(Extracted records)
#####

(** X5 — under [--media-type links], when at least one message is left to
    process, [extracted_links.txt] ends up holding exactly the links of the
    processed messages, in message order and one per line (for each message
    the URL of its web-page preview, then the URLs found in its text);
    whatever the file held before is gone, and the reported count is the
    number of lines. *)
Theorem X5_links_mode_writes_the_links
    (self : TelegramDownloader) (id : Z) (limit offset_date : option Z)
    (contains : option string) (name : string) (fetched : list Message)
    (w : World) :
  get_entity (client self) id = Ok name ->
  get_messages (client self) id limit offset_date (Some InputMessagesFilterUrl)
  = Ok fetched ->
  filter_by_content contains fetched <> [] ->
  let messages := filter_by_content contains fetched in
  let found := concat (map message_links messages) in
  let run := download_media self id links limit offset_date contains w in
  fst run = Ok tt
  /\ files (snd run)
     = <[links_path (entity_dir_of self name id) := unlines found]> (files w)
  /\ stdout (snd run)
     = (stdout w ++
          [PyStr.newline +:+ "Downloading links from " +:+ name;
           "Saving to: " +:+ entity_dir_of self name id;
           "Found " +:+ PyStr.of_int (Z.of_nat (length messages)) +:+
           " messages to process.";
           PyStr.newline +:+ "Downloaded/extracted " +:+
           PyStr.of_int (Z.of_nat (length found)) +:+ " items from " +:+
           name +:+ "."])%list.
Proof.
  intros Hent Hget Hsome messages found run. subst run found messages.
  rewrite (download_media_resolved _ _ _ _ _ _ name) by assumption.
  unfold after_mkdir. simpl filter_type. rewrite Hget.
  destruct (filter_by_content contains fetched) as [|m0 l] eqn:Hmsgs;
    [contradiction|].
  cbv beta iota zeta delta [bind print modify library ret open_w with_counters
                            wants_links].
  rewrite !Hmsgs.
  rewrite process_messages_links
    by (simpl; rewrite lookup_insert_eq; eauto).
  unfold frame_with_links, set_files, set_stdout, set_calls; simpl.
  rewrite lookup_insert_eq, insert_insert_eq. simpl.
  rewrite str_app_nil_l, Nat.add_0_r.
  repeat split. now rewrite <- !(assoc_L (++)).
Qed.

#####

| Activity |
Write out, without alteration, the line that contains "rewrite process_messages_links" and all subsequent lines down to the end of the data above.

| Solution to the exercise |
  rewrite process_messages_links
    by (simpl; rewrite lookup_insert_eq; eauto).
  unfold frame_with_links, set_files, set_stdout, set_calls; simpl.
  rewrite lookup_insert_eq, insert_insert_eq. simpl.
  rewrite str_app_nil_l, Nat.add_0_r.
  repeat split. now rewrite <- !(assoc_L (++)).
Qed.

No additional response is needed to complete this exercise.